Ein hard core SF-Buch; für alle, die das gerne einordnen wollen.
Eine uralte, sehr hochstehende Zivilisation, welche hier nur die Schöpfer
(Maker) genannt wird (in der Bedeutung von Schöpfer der Sonde), sucht
als Ausweg aus der drohenden Stagnation das Geheimnis des überlichtschnellen
Raumfluges. Da man glaubt, daß es ihn geben muß, aber selbst
nicht in der Lage ist, ihn zu finden, wird ein anderer Weg gewählt:
Tausende automatischer Raumschiffe, die Lebenssonden, werden auf die lange
Reise in alle Richtungen des Alls geschickt, um andere vernunftbegabte
Wesen zu finden und Wissen mit ihnen auszutauschen. Die Schöpfer erhoffen
sich davon u.a. auch den Kontakt mit einer Rasse, die den gesuchten Antrieb
besitzt, zumindest aber Impulse, die sie aus ihrer gedanklichen Sackgasse
herausführen könnten.
Solch eine Sonde nähert sich nun dem Sonnensystem. Schon in weiter
Entfernung beginnt sie die Radioemissionen aufzufangen und zu analysieren.
Als sie schließlich im nächsten Jahrhundert unserer Zeitrechnung
in die Nähe der Sonne gelangt, hat sie die Menschheit schon soweit
erforscht, daß sie Kontakt aufnehmen kann.
Teilweise ist die Geschichte vom Gesichtspunkt der Sonde selbst, d.h.
ihres intelligenten Computers, geschildert - was sehr interessant ist.
Sie zweifelt zunächst ernsthaft daran, daß ihr die Menschen
helfen können, aber sie hat keine andere Wahl, will sie auch nur zum
Prokyon weiterreisen, wo sie Anzeichen dafür erspäht hat, daß
man dort den Überlichtantrieb besitzt. Übrigens ein bemerkenswertes
Detail, das der Autor hier verwendet: Analog dem Überschallknall postuliert
er Effekte, die eine Verwendung des FTL-Antriebes sichtbar, oder mindestens
meßbar, machen würden.
Andererseits erlebt der Leser mit einer Reihe von Protagonisten, wie
die Menschen auf die Entdeckung der Sonde und den späteren direkten
Kontakt reagieren. Die politische Situation auf der Erde ist anders als
heute, aber sehr plausibel dargestellt. Und sie ist noch genauso brisant.

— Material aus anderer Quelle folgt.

(** * Cache-geometry microbenchmark (src/main.cpp): a shallow embedding

    Values of the C++ program are modelled as follows.
    - [size_t] and [long long] values are [Z]; the conversions and the
      unsigned wrap-around of the source are written out with [to_size_t]
      and [to_ll]; a signed overflow (undefined behaviour) is an error.
    - A [std::vector<void*>] test buffer is a [list Ptr]; a pointer into the
      buffer is [Some k] for [&buffer[k]] and [None] for [nullptr].
    - Aborting on an assertion, throwing [std::length_error] and each kind
      of undefined behaviour (null dereference, out-of-range access, empty
      [max_element], signed overflow) is an error of the [result] type.
    - The clock [std::chrono::high_resolution_clock::now()] is an input:
      a function [clk : nat -> Z] giving the k-th reading, with a counter of
      the readings done so far threaded through the code. *)

From Stdlib Require Import ZArith Lia.
From stdpp Require Import base list list_numbers.

Open Scope Z_scope.

(* ------------------------------------------------------------------ *)
(** ** Errors and the result type *)

Inductive fault :=
  | AssertFailure   (* assert(...) aborts the process *)
  | LengthError     (* std::vector constructor throws std::length_error *)
  | OutOfBounds     (* vector element access outside [0, size) *)
  | NullDeref       (* dereference of a null pointer *)
  | EmptyMax        (* dereference of max_element over an empty range *)
  | SignedOverflow  (* long long arithmetic overflows *)
  | OutOfFuel.      (* a loop ran longer than its fuel (never reached) *)

Inductive result (A : Type) : Type :=
  | Ok (a : A)
  | Err (e : fault).
Arguments Ok {A} a.
Arguments Err {A} e.

Global Instance result_ret : MRet result := fun A a => Ok a.
Global Instance result_bind : MBind result :=
  fun A B f m => match m with Ok a => f a | Err e => Err e end.

(* ------------------------------------------------------------------ *)
(** ** Machine integers *)

(** [sizeof(void* )] on the 64-bit targets the program is built for. *)
Definition ptr_size : Z := 8.

(** Unsigned 64-bit arithmetic wraps modulo 2^64. *)
Definition to_size_t (x : Z) : Z := x mod 2^64.

(** Conversion of a value to [long long] (two's complement, as g++ does). *)
Definition to_ll (x : Z) : Z :=
  let m := x mod 2^64 in if m <? 2^63 then m else m - 2^64.

Definition in_ll (x : Z) : bool := (- 2^63 <=? x) && (x <? 2^63).

Definition ll_add (a b : Z) : result Z :=
  if in_ll (a + b) then Ok (a + b) else Err SignedOverflow.

Definition ll_sub (a b : Z) : result Z :=
  if in_ll (a - b) then Ok (a - b) else Err SignedOverflow.

(** [std::numeric_limits<long long>::max()] *)
Definition LLONG_MAX : Z := 2^63 - 1.

(** [std::vector<void*>::max_size()] in libstdc++: PTRDIFF_MAX / sizeof(T). *)
Definition vector_max_size : Z := (2^63 - 1) / ptr_size.

(** [sizeof(long long)] *)
Definition ll_size : Z := 8.

(** [std::vector<long long>::max_size()] in libstdc++: PTRDIFF_MAX / sizeof(T). *)
Definition ll_vector_max_size : Z := (2^63 - 1) / ll_size.

(* ------------------------------------------------------------------ *)
(** ** The test buffer *)

Abbreviation Ptr := (option Z).
Abbreviation Buffer := (list Ptr).

(** [buffer[k]] *)
Definition lookupZ (b : Buffer) (k : Z) : option Ptr :=
  if 0 <=? k then b !! Z.to_nat k else None.

(** [buffer[k] = v] *)
Definition writeZ (b : Buffer) (k : Z) (v : Ptr) : result Buffer :=
  if (0 <=? k) && (k <? Z.of_nat (length b))
  then Ok (<[Z.to_nat k := v]> b) else Err OutOfBounds.

(** The loop of [mkTestBuffer]:
<<
    for (long long i = size - 1, j = size - 1 - step; j >= 0; i = j, j -= step) {
        buffer[i] = &buffer[j];
        buffer[j] = &buffer[size - 1];
    }
>>
    [j -= step] is computed in [size_t] and stored back in a [long long]. *)
Fixpoint build_loop (fuel : nat) (size step i j : Z) (b : Buffer) : result Buffer :=
  match fuel with
  | O => Err OutOfFuel
  | S f =>
      if 0 <=? j then
        b1 ← writeZ b i (Some j);
        b2 ← writeZ b1 j (Some (size - 1));
        build_loop f size step j (to_ll (j - step)) b2
      else Ok b
  end.

(** [std::vector<void *> mkTestBuffer(const size_t size, const size_t step)] *)
Definition mkTestBuffer (size step : Z) : result Buffer :=
  if (0 <? size) && (0 <? step) then
    if vector_max_size <? size then Err LengthError
    else build_loop (S (Z.to_nat size)) size step
           (to_ll (size - 1)) (to_ll (size - 1 - step))
           (replicate (Z.to_nat size) None)
  else Err AssertFailure.

(** [*pos] for a pointer [pos] into the buffer. *)
Definition deref (b : Buffer) (p : Ptr) : result Ptr :=
  match p with
  | None => Err NullDeref
  | Some k => match lookupZ b k with Some v => Ok v | None => Err OutOfBounds end
  end.

(** [n] iterations of [pos = (size_t** ) *pos]. *)
Fixpoint chase (b : Buffer) (n : nat) (p : Ptr) : result Ptr :=
  match n with
  | O => Ok p
  | S n' => p' ← deref b p; chase b n' p'
  end.
Lemma count_patterns_Ok (guess : str) (candidates : list str)
    (pc0 pc : list (str * Z)) :
  for_each (count_pattern guess) candidates pc0 = Ok pc ->
  ∃ fbs, Forall2 (λ c f, feedback guess c = Ok f) candidates fbs ∧
    pc = tally pc0 fbs.
Proof.
  revert pc0. induction candidates as [|w rest IH]; intros pc0; simpl.
  - intros [= <-]. exists []. by split; [constructor |].
  - destruct (feedback guess w) as [e|f] eqn:Hf.
    { assert (count_pattern guess w pc0 = Raise e) as ->; [| discriminate 1].
      unfold count_pattern. by rewrite Hf. }
    assert (count_pattern guess w pc0
            = Ok (dict_set pc0 f (dict_get pc0 f 0 + 1))) as ->.
    { unfold count_pattern. by rewrite Hf. }
    simpl. intros H. destruct (IH _ H) as (fbs & Hall & ->).
    exists (f :: fbs). by split; [constructor |].
Qed.

Lemma feedbacks_filter (guess f : str) (candidates fbs : list str) :
  Forall2 (λ c f, feedback guess c = Ok f) candidates fbs ->
  length (filter (λ f', f' = f) fbs)
  = length (filter (λ w, feedback guess w = Ok f) candidates).
Proof.
  induction 1 as [|w f0 rest fbs Hw _ IH]; [done |].
  rewrite !filter_cons, Hw.
  destruct (decide (f0 = f)) as [->|Hne].
  - rewrite decide_True by done. simpl. by rewrite IH.
  - rewrite decide_False by congruence. done.
Qed.

(** X9. When the first loop of [calculate_entropy] returns, the keys of
    [pattern_counts] are distinct, they are the patterns that the
    candidates produce, every pattern is counted as many times as
    [filter_candidates] keeps candidates for it, and the counts add up to
    the number of candidates. *)
Theorem pattern_counts_partition (guess : str) (candidates : list str)
    (pattern_counts : list (str * Z)) :
  for_each (count_pattern guess) candidates [] = Ok pattern_counts ->
  NoDup pattern_counts.*1 ∧
  (∀ f, f ∈ pattern_counts.*1
        ↔ ∃ w, w ∈ candidates ∧ feedback guess w = Ok f) ∧
  (∀ f, ∃ kept, filter_candidates candidates guess f = Ok kept ∧
          dict_get pattern_counts f 0 = len kept) ∧
  sum_values pattern_counts = len candidates.
Proof.
  intros Hpc. destruct (count_patterns_Ok _ _ _ _ Hpc) as (fbs & Hall & ->).
  assert (Forall (λ w, (length guess <= length w)%nat) candidates) as Hlen.
  { clear Hpc. induction Hall as [|w f rest fbs Hw _ IH]; constructor; [| done].
    destruct (decide (length guess <= length w)%nat); [done |].
    rewrite feedback_raises in Hw by lia. discriminate Hw. }
  split; [by apply tally_NoDup, NoDup_nil_2 |]. split; [| split].
  - intros f. rewrite tally_elem_of. split.
    + intros [Hin|Hin]; [by apply elem_of_nil in Hin |].
      apply list_elem_of_lookup in Hin as [i Hi].
      destruct (Forall2_lookup_r _ _ _ _ _ Hall Hi) as (w & Hw & Hwf).
      exists w. split; [by eapply list_elem_of_lookup_2 | done].
    + intros (w & Hin & Hwf). right.
      apply list_elem_of_lookup in Hin as [i Hi].
      destruct (Forall2_lookup_l _ _ _ _ _ Hall Hi) as (f' & Hf' & Hwf').
      rewrite Hwf in Hwf'. injection Hwf' as <-.
      by eapply list_elem_of_lookup_2.
  - intros f. eexists. split; [by apply filter_candidates_returns |].
    rewrite tally_get. simpl. unfold len.
    by rewrite (feedbacks_filter guess f candidates fbs).
  - rewrite tally_sum. unfold sum_values, len. simpl.
    by rewrite (Forall2_length _ _ _ Hall).
Qed.

Lemma pattern_counts_partition_witness :
  for_each (count_pattern (py "arise"))
    [py "raise"; py "arise"; py "sires"; py "raise"] []
  = Ok [(py "yyggg", 2); (py "ggggg", 1); (py "byyyy", 1)] ∧
  sum_values [(py "yyggg", 2); (py "ggggg", 1); (py "byyyy", 1)] = 4.
Proof.
  assert (for_each (count_pattern (py "arise"))
            [py "raise"; py "arise"; py "sires"; py "raise"] []
          = Ok [(py "yyggg", 2); (py "ggggg", 1); (py "byyyy", 1)]) as Hpc
    by reflexivity.
  split; [exact Hpc |].
  exact (proj2 (proj2 (proj2 (pattern_counts_partition _ _ _ Hpc)))).
Defined.

(** * Further properties of [rank_guesses] *)

Section RankingMore.

Context {N : PyNum}.

Lemma entropies_loop_Ok (candidates pool : list str)
    (acc ranked : list (str * num)) :
  for_each
    (λ word entropies,
       e ← calculate_entropy word candidates;
       Ok (entropies ++ [(word, e)]))
    pool acc
  = Ok ranked ->
  ∃ scored, scores candidates pool scored ∧ ranked = acc ++ scored.
Proof.
  revert acc. induction pool as [|w pool IH]; intros acc; simpl.
  - intros [= <-]. exists []. split; [constructor | by rewrite app_nil_r].
  - destruct (calculate_entropy w candidates) as [?|e] eqn:He;
      [discriminate 1 |]. simpl.
    intros H. destruct (IH _ H) as (scored & Hsc & ->).
    exists ((w, e) :: scored). split.
    + unfold scores. constructor; [by split | exact Hsc].
    + by rewrite <- app_assoc.
Qed.

Lemma rank_guesses_Ok (candidates pool : list str) (topn : Z)
    (ranking : list (str * num)) :
  rank_guesses candidates pool topn = Ok ranking ->
  ∃ scored, scores candidates pool scored ∧
    ranking = slice_to (list_sort fltb (λ x, fneg x.2) scored) topn.
Proof.
  unfold rank_guesses. intros H.
  match type of H with
  | context [for_each ?body pool []] =>
      destruct (for_each body pool []) as [?|ranked] eqn:Hloop;
        [discriminate H |]
  end.
  destruct (entropies_loop_Ok _ _ _ _ Hloop) as (scored & Hsc & ->).
  exists scored. split; [done |]. by injection H.
Qed.

(** X11. A ranking that [rank_guesses] returns has [topn] entries, or
    as many as the pool has if that is less; a negative [topn] drops
    that many entries from the end.  Every entry is a word of the pool
    with its entropy. *)
Theorem rank_guesses_length (candidates pool : list str) (topn : Z)
    (ranking : list (str * num)) :
  rank_guesses candidates pool topn = Ok ranking ->
  length ranking
  = (if decide (0 <= topn)%Z then Z.to_nat topn `min` length pool
     else length pool - Z.to_nat (- topn)%Z)%nat ∧
  Forall (λ x, x.1 ∈ pool ∧ calculate_entropy x.1 candidates = Ok x.2) ranking.
Proof.
  intros H. destruct (rank_guesses_Ok _ _ _ _ H) as (scored & Hsc & ->).
  pose proof (list_sort_perm fltb (λ x : str * num, fneg x.2) scored) as Hperm.
  assert (length (list_sort fltb (λ x : str * num, fneg x.2) scored)
          = length pool) as Hlen.
  { rewrite Hperm. symmetry. by eapply Forall2_length. }
  split.
  - unfold slice_to. case_decide; rewrite length_take, Hlen; lia.
  - apply Forall_forall. intros x Hx.
    assert (x ∈ scored) as Hin.
    { rewrite <- Hperm. unfold slice_to in Hx.
      case_decide; apply elem_of_take in Hx as (i & Hi & _);
        by eapply list_elem_of_lookup_2. }
    apply list_elem_of_lookup in Hin as [i Hi].
    destruct (Forall2_lookup_r _ _ _ _ _ Hsc Hi) as (w & Hw & <- & Hent).
    split; [by eapply list_elem_of_lookup_2 | done].
Qed.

Natürlich gibt es auch Kräfte, die etwas dagegen haben, daß
die Menschheit die Sonde willkommen heißt und das in ihr gesammelte
Wissen erhält. Diese "Bösen" sind hier die Vertreter der panafrikanischen
Union, paranoid antiwestlich und anti-weiß eingestellt. Auf den ersten
Blick erscheint diese Zuordnung vielleicht etwas gewagt - man ist eigentlich
an Denkschemata gewöhnt, wo die Afrikaner die armen Unterdrückten
der Dritten Welt sind. Aber wenn man ein wenig darüber nachdenkt,
was in den letzten Jahren in Afrika an Schrecklichem geschehen ist, erscheint
das Bild der fanatischen "Stammeskrieger" an der Macht doch wieder überzeugend.
Jedenfalls mehr als es irgendwelche religiösen Spinner wären,
die bei solchen Gelegenheiten auch oft als Opposition herhalten müssen.
Es ist nämlich unglaubwürdig, ob in einer aus dem Heute extrapolierten,
ähnlich funktionierenden Gesellschaft abstruse religiöse Interessen
vor wirtschaftlichen Erwägungen letztlich den Vorrang bekämen.
Über weite Teile erzählt das Buch die Geschichte der Annäherung
der Sonde, einschließlich der Geheimhaltung auf der einen und der
Spionage auf der anderen Seite. Man nimmt schließlich Kontakt auf
und verhandelt mit der Sonde, immer noch mißtrauisch, um schließlich
fast zu einem Abkommen zu gelangen. Doch da zerstören die Panafrikaner
wieder alles...
Aber ich will nicht zuviel verraten. Es gibt doch noch ein positives
Ende, auch eine kleine Liebesgeschichte ist in die Handlung eingebettet.
Letztere ist durchaus flüssig erzählt und logisch aufgebaut.
Selbst wenn die beiden anderen Romane nichts mit ihr zu tun haben, wird
es sich wahrscheinlich lohnen, weitere SF von McCollum zu lesen. Er beschreibt
Raumfahrttechnik und wissenschaftliche Zusammenhänge geschickt und
ohne den Leser mit Überflüssigem zu ermüden. Man merkt,
daß er weiß, wovon er spricht, kommt er doch aus der Luft-
und Raumfahrt. Einen Dank an den Verlag, der eine kurze Biographie des
Autors anfügte. Das sollte besonders bei neuen Namen zum Standard
werden - wie es im englischsprachigen Raum längst üblich ist.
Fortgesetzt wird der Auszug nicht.